EXERCISE. The answer should be each line of the records that contains the word "edgeCD"; please copy them all.

★ ★ ★ ★ ★

(** * Further properties of the orchestrator *)

Section ProcessMore.

Variables RowReader IndexValues ColumnDef IndexState : Type.
Variable ku : KeyUtils RowReader IndexValues ColumnDef.
Variable env_ : StorageEnv RowReader ColumnDef IndexState.

Lemma lockedIn_app : forall l1 l2 k,
  lockedIn (l1 ++ l2) k = lockedIn l1 k || lockedIn l2 k.
Proof.
  intros l1 l2 k. unfold lockedIn.
  destruct (in_dec EMLI_eq_dec k (l1 ++ l2)) as [H|H],
           (in_dec EMLI_eq_dec k l1) as [H1|H1],
           (in_dec EMLI_eq_dec k l2) as [H2|H2]; cbn [orb]; try reflexivity.
  - apply in_app_or in H. tauto.
  - exfalso. apply H, in_or_app. now left.
  - exfalso. apply H, in_or_app. now left.
  - exfalso. apply H, in_or_app. now right.
Qed.

(** The lock keys of one partition are not among those of another. *)
Lemma lockedIn_other_partition : forall (spaceId : GraphSpaceID) (p q : PartitionID)
    (edges0 edges : list EdgeKey) held,
  p <> q ->
  existsb (lockedIn
             (nodup EMLI_eq_dec
                (map (fun ek => (spaceId, p, src ek, edge_type ek, ranking ek, dst ek)) edges0)
              ++ held))
          (map (fun ek => (spaceId, q, src ek, edge_type ek, ranking ek, dst ek)) edges) =
  existsb (lockedIn held)
          (map (fun ek => (spaceId, q, src ek, edge_type ek, ranking ek, dst ek)) edges).
Proof.
  intros spaceId p q edges0 edges held Hpq.
  induction edges as [|ek rest IH]; cbn [map existsb]; [reflexivity|].
  rewrite IH, lockedIn_app. f_equal.
  replace (lockedIn (nodup EMLI_eq_dec _) _) with false; [reflexivity|].
  symmetry. unfold lockedIn.
  destruct (in_dec EMLI_eq_dec _ _) as [H|H]; [|reflexivity].
  apply nodup_In, in_map_iff in H. destruct H as [ek0 [Heq _]]. congruence.
Qed.

(** The three outcomes of dispatching a partition on the index-aware
    path. *)
Lemma indexPart_cases : forall spaceId vidLen indexes partId edges st,
  let ids := map (fun ek => (spaceId, partId, src ek, edge_type ek, ranking ek, dst ek))
                 edges in
  indexPart ku env_ spaceId vidLen indexes (partId, edges) st =
  match deleteEdges ku env_ spaceId vidLen indexes partId edges with
  | inl e => handleAsync spaceId partId e st
  | inr batch =>
      if existsb (lockedIn (edgesML_ st)) ids
      then handleAsync spaceId partId E_DATA_CONFLICT_ERROR st
      else asyncAppendBatch spaceId partId batch (nodup EMLI_eq_dec ids)
             (set_edgesML (nodup EMLI_eq_dec ids ++ edgesML_ st) st)
  end.
Proof.
  intros spaceId vidLen indexes partId edges st ids. unfold indexPart. cbn [fst snd].
  fold ids. destruct (deleteEdges ku env_ spaceId vidLen indexes partId edges); [reflexivity|].
  unfold MemoryLockGuard.
  destruct (find (lockedIn (edgesML_ st)) ids) as [k|] eqn:Hfind.
  - apply find_some in Hfind.
    replace (existsb (lockedIn (edgesML_ st)) ids) with true; [reflexivity|].
    symmetry. apply existsb_exists. now exists k.
  - replace (existsb (lockedIn (edgesML_ st)) ids) with false; [reflexivity|].
    symmetry. apply not_true_is_false. intros H. apply existsb_exists in H.
    destruct H as [k [Hk Hl]]. now rewrite (find_none _ _ Hfind k Hk) in Hl.
Qed.

Lemma indexPart_monotone : forall spaceId vidLen indexes part st,
  let st' := indexPart ku env_ spaceId vidLen indexes part st in
  (forall x, In x (codes_ st) -> In x (codes_ st')) /\
  (forall x, In x (inflight_ st) -> In x (inflight_ st')).
Proof.
  intros spaceId vidLen indexes [partId edges] st. cbv zeta. rewrite indexPart_cases.
  destruct (deleteEdges ku env_ spaceId vidLen indexes partId edges) as [e|batch].
  - rewrite handleAsync_codes, handleAsync_inflight. split; [|tauto].
    intros x Hx. apply in_or_app. now left.
  - destruct (existsb _ _).
    + rewrite handleAsync_codes, handleAsync_inflight. split; [|tauto].
      intros x Hx. apply in_or_app. now left.
    + cbn [asyncAppendBatch set_inflight set_edgesML codes_ inflight_]. split; [tauto|].
      intros x Hx. apply in_or_app. now left.
Qed.

Lemma indexPart_fold_monotone : forall spaceId vidLen indexes todo st,
  let st' := fold_left (fun s part => indexPart ku env_ spaceId vidLen indexes part s)
                       todo st in
  (forall x, In x (codes_ st) -> In x (codes_ st')) /\
  (forall x, In x (inflight_ st) -> In x (inflight_ st')).
Proof.
  intros spaceId vidLen indexes. induction todo as [|part todo IH]; intros st;
    cbn [fold_left]; [tauto|].
  destruct (IH (indexPart ku env_ spaceId vidLen indexes part st)) as [Hc Hi].
  destruct (indexPart_monotone spaceId vidLen indexes part st) as [Hc1 Hi1].
  cbv zeta in *. split; intros x Hx; [apply Hc, Hc1, Hx|apply Hi, Hi1, Hx].
Qed.

(** The outcome of each partition of the dispatch loop, from its own edges
    and the locks held when the loop starts. *)
Lemma index_path_fold : forall spaceId vidLen indexes todo st partId edges,
  NoDup (map fst todo) ->
  In (partId, edges) todo ->
  let ids := map (fun ek => (spaceId, partId, src ek, edge_type ek, ranking ek, dst ek))
                 edges in
  let st' := fold_left (fun s part => indexPart ku env_ spaceId vidLen indexes part s)
                       todo st in
  match deleteEdges ku env_ spaceId vidLen indexes partId edges with
  | inl e => In (partId, e) (codes_ st')
  | inr batch =>
      if existsb (lockedIn (edgesML_ st)) ids
      then In (partId, E_DATA_CONFLICT_ERROR) (codes_ st')
      else In (mkPending partId (AsyncAppendBatch batch) (nodup EMLI_eq_dec ids))
              (inflight_ st')
  end.
Proof.
  intros spaceId vidLen indexes. induction todo as [|[p0 e0] todo IH];
    intros st partId edges Hnd Hin; [destruct Hin|].
  cbn [map fst] in Hnd. inversion Hnd as [|x l Hx Hl]; subst. cbn [fold_left].
  destruct (indexPart_fold_monotone spaceId vidLen indexes todo
              (indexPart ku env_ spaceId vidLen indexes (p0, e0) st)) as [Hc Hi].
  cbv zeta in Hc, Hi.
  destruct Hin as [Heq|Hin].
  - injection Heq as -> ->. cbv zeta. rewrite indexPart_cases in Hc, Hi |- *.
    destruct (deleteEdges ku env_ spaceId vidLen indexes partId edges) as [e|batch].
    + apply Hc. rewrite handleAsync_codes. apply in_or_app. right. now left.
    + destruct (existsb _ _).
      * apply Hc. rewrite handleAsync_codes. apply in_or_app. right. now left.
      * apply Hi. cbn [asyncAppendBatch set_inflight inflight_]. apply in_or_app.
        right. now left.
  - specialize (IH (indexPart ku env_ spaceId vidLen indexes (p0, e0) st) partId edges Hl Hin).
    cbv zeta in IH |- *.
    assert (Hpq : p0 <> partId).
    { intros ->. apply Hx. now apply (in_map fst) in Hin. }
    assert (Hlock :
      existsb (lockedIn (edgesML_ (indexPart ku env_ spaceId vidLen indexes (p0, e0) st)))
              (map (fun ek => (spaceId, partId, src ek, edge_type ek, ranking ek, dst ek))
                   edges) =
      existsb (lockedIn (edgesML_ st))
              (map (fun ek => (spaceId, partId, src ek, edge_type ek, ranking ek, dst ek))
                   edges)).
    { rewrite indexPart_cases.
      destruct (deleteEdges ku env_ spaceId vidLen indexes p0 e0) as [e|batch0].
      - now rewrite handleAsync_edgesML.
      - destruct (existsb (lockedIn (edgesML_ st)) _).
        + now rewrite handleAsync_edgesML.
        + cbn [asyncAppendBatch set_inflight set_edgesML edgesML_].
          now apply lockedIn_other_partition. }
    rewrite Hlock in IH. exact IH.
Qed.

End ProcessMore.

Section ProcessExtras.

Variables RowReader IndexValues ColumnDef IndexState : Type.
Variable ku : KeyUtils RowReader IndexValues ColumnDef.
Variable env_ : StorageEnv RowReader ColumnDef IndexState.

(** X9.  No partition is submitted twice: in every configuration a
    request reaches, the submissions in flight are for pairwise distinct
    partitions of the request, and none is for a partition that already
    has its code. *)
Theorem X9_no_partition_submitted_twice :
  forall req held c,
    NoDup (map fst (parts req)) ->
    reachable ku env_ req held c ->
    NoDup (map cb_part (inflight_ (snd c))) /\
    (forall cb, In cb (inflight_ (snd c)) ->
                In (cb_part cb) (map fst (parts req)) /\
                ~ In (cb_part cb) (map fst (codes_ (snd c)))).
Proof.
  intros req held c Hnd Hreach.
  destruct (parts req) as [|part rest] eqn:Hparts.
  - assert (Hidle : inflight_ (snd c) = []).
    { unfold reachable in Hreach. rewrite Hparts in Hreach.
      destruct (getSpaceVidLen env_ (space_id req)) as [vidLen|] eqn:Hv.
      - destruct (getEdgeIndexes env_ (space_id req)) as [indexes|] eqn:Hi.
        + apply idle_stays_idle in Hreach; [|reflexivity]. now destruct Hreach as [_ [H _]].
        + rewrite Hreach. unfold process. rewrite Hv, Hi, Hparts. reflexivity.
      - rewrite Hreach. unfold process. rewrite Hv, Hparts. reflexivity. }
    rewrite Hidle. split; [constructor|]. intros cb [].
  - assert (Hne : parts req <> []) by (rewrite Hparts; discriminate).
    destruct (reachable_invariant _ _ _ _ ku env_ req held c Hne Hreach) as [Hacc _].
    rewrite Hparts in Hacc.
    destruct (accounted_NoDup _ _ Hnd Hacc) as [_ Hnot].
    unfold accounted in Hacc. split.
    + apply (Permutation_NoDup Hacc) in Hnd.
      apply NoDup_app_remove_l in Hnd. now apply NoDup_app_remove_r in Hnd.
    + intros cb Hcb. split; [|now apply Hnot].
      apply (Permutation_in _ (Permutation_sym Hacc)).
      apply in_or_app. right. apply in_or_app. left. now apply in_map.
Qed.

End ProcessExtras.

(** ** Sample runs of the further properties *)

Section ScenariosMore.

Local Open Scope string_scope.

Lemma X1_normal_removes_index_key_witness :
  lifecycle Sample.envNormal (getIndexState Sample.envNormal 1 1) = Normal /\
  exists batch,
    deleteEdges Sample.keyUtils Sample.envNormal 1 Sample.vid8 Sample.indexes3 1
                [Sample.edgeAB; Sample.edgeCD] =
    inr (encodeBatchValue Sample.keyUtils batch) /\
    In (OP_BATCH_REMOVE Sample.indexKeyAB) batch /\
    forallb isRemove batch = true.
Proof.
  split; [reflexivity|].
  destruct (X1_normal_removes_index_key _ _ _ _ Sample.keyUtils Sample.envNormal
              1 Sample.vid8 Sample.indexes3 1 [] Sample.edgeAB [Sample.edgeCD] _
              Sample.recordAB "row1" [Sample.staleAB] "row1" Sample.idxName "name=row1"
              eq_refl eq_refl eq_refl eq_refl eq_refl (or_introl eq_refl) eq_refl eq_refl)
    as (batch & Hpay & Hrem & Hall).
  exists batch. split; [exact (f_equal (@inr ErrorCode string) Hpay)|]. now split.
Defined.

★ ★ ★ ★ ★

RESULT OF THE TASK.
                [Sample.edgeAB; Sample.edgeCD] =
              1 Sample.vid8 Sample.indexes3 1 [] Sample.edgeAB [Sample.edgeCD] _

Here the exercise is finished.